__TASK DIRECTIONS__: Taking the line with "Definition is_undefined (v" as the first and the line with "Definition dquote : string" as the last, set down exactly every line in that range from the entries below, and no more.

__THE DATA__:
(** * Request processing pipeline of the NestJS API starter kit

    A shallow embedding of the cross-cutting request components of the
    repository: the throttler guard and its tier configuration, the
    throttle decorators, the validation and date pipes, the logging
    interceptor and the global exception filter.

    JavaScript values are an inductive type; objects are association
    lists in property order; numbers are restricted to integers ([Z]);
    [undefined] is a value of its own.  What belongs to the JavaScript
    engine (rendering an instant as text, parsing a date, serialising to
    JSON, capturing a stack) is an interface, [JsRuntime]. *)

From Stdlib Require Import ZArith List String Ascii Bool Lia DecimalString.
Import ListNotations.

Local Open Scope Z_scope.
Local Open Scope string_scope.
Local Set Warnings "-register-all".

(* ================================================================== *)
(** ** JavaScript values *)

Inductive JsValue : Type :=
| JUndefined
| JNull
| JBool (b : bool)
| JNum (n : Z)
| JStr (s : string)
| JArr (items : list JsValue)
| JObj (props : list (string * JsValue)).

(** ToBoolean. *)
Definition truthy (v : JsValue) : bool :=
  match v with
  | JUndefined | JNull => false
  | JBool b => b
  | JNum n => negb (n =? 0)%Z
  | JStr s => negb (s =? "")
  | JArr _ | JObj _ => true
  end.

(** [a || b] on values. *)
Definition js_or (a b : JsValue) : JsValue := if truthy a then a else b.

(** [s || d] where [s] is a string or undefined. *)
Definition str_or (s : option string) (d : string) : string :=
  match s with
  | Some x => if x =? "" then d else x
  | None => d
  end.

(** [n || d] on numbers: zero is falsy. *)
Definition num_or (n d : Z) : Z := if (n =? 0)%Z then d else n.

(** [v ?? d] where [v] is a number or undefined. *)
Definition nullish (v : option Z) (d : Z) : Z :=
  match v with Some x => x | None => d end.

Fixpoint assoc {A : Type} (k : string) (l : list (string * A)) : option A :=
  match l with
  | [] => None
  | (k', a) :: rest => if k' =? k then Some a else assoc k rest
  end.

(** Property read [v.k]: undefined unless [v] is an object that has [k]. *)
Definition get_prop (v : JsValue) (k : string) : JsValue :=
  match v with
  | JObj ps => match assoc k ps with Some x => x | None => JUndefined end
  | _ => JUndefined
  end.

Definition is_undefined (v : JsValue) : bool :=
  match v with JUndefined => true | _ => false end.

(** The properties of an object that survive JSON serialisation:
    a property whose value is undefined is left out. *)
Definition json_fields (v : JsValue) : list (string * JsValue) :=
  match v with
  | JObj ps => filter (fun kv => negb (is_undefined (snd kv))) ps
  | _ => []
  end.

Definition has_field (k : string) (fs : list (string * JsValue)) : bool :=
  match assoc k fs with Some _ => true | None => false end.

Definition opt_str (s : option string) : JsValue :=
  match s with Some x => JStr x | None => JUndefined end.

(** The double-quote character, as a string. *)
Definition dquote : string := String (ascii_of_nat 34) EmptyString.

(** Template-literal rendering of an integer. *)
Definition decimal (z : Z) : string := NilZero.string_of_int (Z.to_int z).

(* ================================================================== *)
(** ** Errors and exceptions *)

(** An [Error] instance: name, message and the stack captured when it
    was constructed. *)
Record ErrorObj : Type := mkError {
  err_name : string;
  err_message : string;
  err_stack : option string
}.

(** An [HttpException]: an [Error] with a status and a response body
    ([getStatus()], [getResponse()]). *)
Record HttpException : Type := mkHttpException {
  http_error : ErrorObj;
  http_status : Z;
  http_response : JsValue
}.

(** What a [catch (exception: unknown)] can receive, by the [instanceof]
    tests the filter makes. *)
Inductive Thrown : Type :=
| ThrownHttp (e : HttpException)
| ThrownQueryFailed (e : ErrorObj)
| ThrownError (e : ErrorObj)
| ThrownOther (v : JsValue).

(** The engine and the clock. *)
Class JsRuntime : Type := {
  (** [new Date(ms).toISOString()] *)
  toISOString : Z -> string;
  (** [new Date(s).getTime()], [None] for an invalid date (NaN) *)
  Date_parse : string -> option Z;
  (** [JSON.stringify(v)], [None] when the result is undefined *)
  JSON_stringify : JsValue -> option string;
  (** the stack captured by [new C(...)] for the error class [C] *)
  captureStack : string -> option string;
  (** the TypeError raised by reading property [p] of undefined or null *)
  TypeError_read : string -> ErrorObj
}.

Module HttpStatus.
Definition BAD_REQUEST : Z := 400.
Definition TOO_MANY_REQUESTS : Z := 429.
Definition INTERNAL_SERVER_ERROR : Z := 500.
End HttpStatus.

(** The framework's exception constructors, as the repository calls
    them. *)
Module Framework.
Section WithRuntime.
Context {RT : JsRuntime}.

(** The message an [HttpException] gives itself: a string response is
    the message; an object response with a string [message] gives that;
    otherwise the class name in words. *)
Definition initMessage (words : string) (response : JsValue) : string :=
  match response with
  | JStr s => s
  | JObj _ => match get_prop response "message" with
              | JStr m => m
              | _ => words
              end
  | _ => words
  end.

(** [new HttpException(response, status)] *)
Definition new_HttpException (response : JsValue) (status : Z) : HttpException :=
  {| http_error := {| err_name := "HttpException";
                      err_message := initMessage "Http Exception" response;
                      err_stack := captureStack "HttpException" |};
     http_status := status;
     http_response := response |}.

(** The body a built-in exception builds from its first argument:
    nothing (a falsy argument) gives [{message: description, statusCode}],
    a string or an array becomes [{message, error, statusCode}], anything
    else is taken as it is. *)
Definition createBody (arg : JsValue) (description : string) (status : Z) : JsValue :=
  if negb (truthy arg)
  then JObj [("message", JStr description); ("statusCode", JNum status)]
  else match arg with
       | JStr _ | JArr _ =>
           JObj [("message", arg); ("error", JStr description); ("statusCode", JNum status)]
       | _ => arg
       end.

(** [new BadRequestException(arg)] *)
Definition new_BadRequestException (arg : JsValue) : HttpException :=
  let response := createBody arg "Bad Request" HttpStatus.BAD_REQUEST in
  {| http_error := {| err_name := "BadRequestException";
                      err_message := initMessage "Bad Request Exception" response;
                      err_stack := captureStack "BadRequestException" |};
     http_status := HttpStatus.BAD_REQUEST;
     http_response := response |}.
End WithRuntime.
End Framework.

(* ================================================================== *)
(** ** Requests and log records *)

Record Route : Type := { route_path : string }.

(** The fields of the Express request the pipeline reads. *)
Record Request : Type := {
  method : string;
  url : string;
  body : JsValue;
  query : list (string * JsValue);
  params : list (string * JsValue);
  headers : list (string * string);
  ip : option string;
  connection_remoteAddress : option string;
  route : option Route
}.

Inductive LogLevel : Type := LevelLog | LevelError.

(** One call of the logger: the message and its second argument (for a
    serialised object, the object that is serialised). *)
Record LogRecord : Type := {
  log_level : LogLevel;
  log_text : string;
  log_context : JsValue
}.

(* ================================================================== *)
(** ** src/common/filters/global-exception.filter.ts *)

Module GlobalExceptionFilter.
Section WithRuntime.
Context {RT : JsRuntime}.

(** What [catch] does: the logger calls it makes, the status it sets and
    the body it sends with [response.status(status).json(body)]. *)
Record Sent : Type := {
  logged : list LogRecord;
  sent_status : Z;
  sent_body : JsValue
}.

(** [exception instanceof Error ? exception.stack : undefined] *)
Definition stack_of (exception : Thrown) : JsValue :=
  match exception with
  | ThrownHttp e => opt_str (err_stack (http_error e))
  | ThrownQueryFailed e | ThrownError e => opt_str (err_stack e)
  | ThrownOther _ => JUndefined
  end.

(** The dispatch on the exception: status, message, error name and the
    branch's own log call. *)
Definition classify (exception : Thrown) : Z * JsValue * JsValue * list LogRecord :=
  match exception with
  | ThrownHttp e =>
      let errorResponse := http_response e in
      match errorResponse with
      | JObj _ | JArr _ =>
          (http_status e,
           js_or (get_prop errorResponse "message") (JStr (err_message (http_error e))),
           js_or (get_prop errorResponse "error") (JStr (err_name (http_error e))),
           [])
      | _ =>
          (http_status e, errorResponse, JStr (err_name (http_error e)), [])
      end
  | ThrownQueryFailed e =>
      (HttpStatus.BAD_REQUEST, JStr "Database query failed", JStr "QueryFailedError",
       [ {| log_level := LevelError;
            log_text := "Database error: " ++ err_message e;
            log_context := opt_str (err_stack e) |} ])
  | ThrownError e =>
      (HttpStatus.INTERNAL_SERVER_ERROR,
       JStr (str_or (Some (err_message e)) "Internal server error"),
       JStr (str_or (Some (err_name e)) "InternalServerError"),
       [ {| log_level := LevelError;
            log_text := "Unexpected error: " ++ err_message e;
            log_context := opt_str (err_stack e) |} ])
  | ThrownOther v =>
      (HttpStatus.INTERNAL_SERVER_ERROR, JStr "Internal server error", JStr "UnknownError",
       [ {| log_level := LevelError;
            log_text := "Unknown error occurred";
            log_context := v |} ])
  end.

(** [catch(exception, host)]: [NODE_ENV] is [process.env.NODE_ENV],
    [now] the clock when the envelope is built. *)
Definition catch (exception : Thrown) (request : Request)
           (NODE_ENV : option string) (now : Z) : Sent :=
  let '(status, message, error, branch_log) := classify exception in
  let spread :=
    match NODE_ENV with
    | Some env => if env =? "development"
                  then [("stack", stack_of exception)]
                  else []
    | None => []
    end in
  let errorResponse :=
    JObj ([ ("statusCode", JNum status);
            ("timestamp", JStr (toISOString now));
            ("path", JStr (url request));
            ("method", JStr (method request));
            ("error", error);
            ("message", message) ] ++ spread)%list in
  {| logged := (branch_log ++
                [ {| log_level := LevelError;
                     log_text := method request ++ " " ++ url request ++ " - " ++ decimal status;
                     log_context := errorResponse |} ])%list;
     sent_status := status;
     sent_body := errorResponse |}.

(** What the client reads: the status and the serialised fields. *)
Definition client_view (s : Sent) : Z * list (string * JsValue) :=
  (sent_status s, json_fields (sent_body s)).

(** The stack a failure carries, if any: that of an [Error] instance. *)
Definition carried_stack (exception : Thrown) : option string :=
  match exception with
  | ThrownHttp e => err_stack (http_error e)
  | ThrownQueryFailed e | ThrownError e => err_stack e
  | ThrownOther _ => None
  end.
End WithRuntime.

__OUTPUT FOR THIS EXERCISE__:
Definition is_undefined (v : JsValue) : bool :=
  match v with JUndefined => true | _ => false end.

(** The properties of an object that survive JSON serialisation:
    a property whose value is undefined is left out. *)
Definition json_fields (v : JsValue) : list (string * JsValue) :=
  match v with
  | JObj ps => filter (fun kv => negb (is_undefined (snd kv))) ps
  | _ => []
  end.

Definition has_field (k : string) (fs : list (string * JsValue)) : bool :=
  match assoc k fs with Some _ => true | None => false end.

Definition opt_str (s : option string) : JsValue :=
  match s with Some x => JStr x | None => JUndefined end.

(** The double-quote character, as a string. *)
Definition dquote : string := String (ascii_of_nat 34) EmptyString.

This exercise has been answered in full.